Recently I met a lady who was driving a yellow and black Smart car with the number plate BeeBee.
It made me think of the bee character named Bumble in Dougal the Garbage Dump Bear. I love to quote his lines:
"To bee or to bee."
"As long as we all bee-have ourselves."
"Why can't he just let us bee?"
In my memory Bumble also said "I want to bee a bee." but I seem to have made that one up!
Dougal, the teddy bear, is discarded by his family and finds himself taken to the garbage dump. The workers rescue him and sit him on a bench by the pond. After a few lonely days, Dougal is joined by Bumble and then over time many more soft toys join them including "a shaggy thing with one eye that didn't know what it was." The boss finally arrives and says 45 toys are too many for the dump so the kindly workers take all of them to a cottage by the sea. "They couldn't believe their luck."
I love the little touches of humour in this book along with the extras in the illustrations such as coffee stains, a dead fly and the photo of a spiral binding because this book is designed to look like a photo album.
Dougal the Garbage Dump Bear was shortlisted by the CBC in 2005 in the Early Childhood picture book category. The winner that year was Where is the Green sheep? which is still available in many formats while sadly Dougal the Garbage Dump Bear is out of print although it did reappear as a board book in 2012. If you enjoy controversy, some libraries in the US banned Dougal the Garbage Dump Bear because of these lines:
And some days, mostly on Fridays, they would go out with the men after work and play pool and get home very late.

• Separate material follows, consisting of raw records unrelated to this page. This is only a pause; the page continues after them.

(** The optional fields of a manifest, set as the tests of the optional
    fields do: the parent snapshot and the two timestamps. *)
Definition setOptional (m : Manifest) (parent : string)
           (minTs maxTs : option Time) : Manifest :=
  {| SchemaName := SchemaName m; FormatVersion := FormatVersion m;
     DatasetID := DatasetID m; SnapshotID := SnapshotID m;
     ParentSnapshotID := parent; CreatedAt := CreatedAt m;
     Metadata := Metadata m; Files := Files m; RowCount := RowCount m;
     Codec := Codec m; Compressor := Compressor m;
     Partitioner := Partitioner m; MinTimestamp := minTs;
     MaxTimestamp := maxTs |}.

(** A file reference with its optional checksum set. *)
Definition setChecksum (checksum : string) (f : FileRef) : FileRef :=
  {| Path := Path f; SizeBytes := SizeBytes f; Checksum := checksum |}.

(** The files of a manifest with their checksums set, each by [checksums] of
    the file. *)
Definition setChecksums (m : Manifest) (checksums : FileRef -> string)
  : Manifest :=
  setFiles m (match Files m with
              | Some files => Some (map (fun f => setChecksum (checksums f) f) files)
              | None => None
              end).

End Validate.

(** ** checksum.go: the MD5 checksum component *)

(** [crypto/md5]: the MD5 message digest of RFC 1321, on 32-bit words held in
    [Z] with the wrap-around of [uint32] written out. *)
Module MD5.
Open Scope Z_scope.

Definition word (x : Z) : Z := x mod 2 ^ 32.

And always the next day, they would both feel very sick from drinking too many ginger beers, and have to sleep it off in the airconditioned dragon.
'Never again,' Bumble would say.
'I need an iced coffee,' Dougal would say.
I am so pleased to share this quote from the Kirkus reviewer:
The juxtaposition of Dray’s wry narrative with his quixotic and uniquely compelling snapshots proves engaging across the generations. A heartfelt message at tale’s end regarding triumphing over adversity proves that this odd duckling of a story is truly a swan.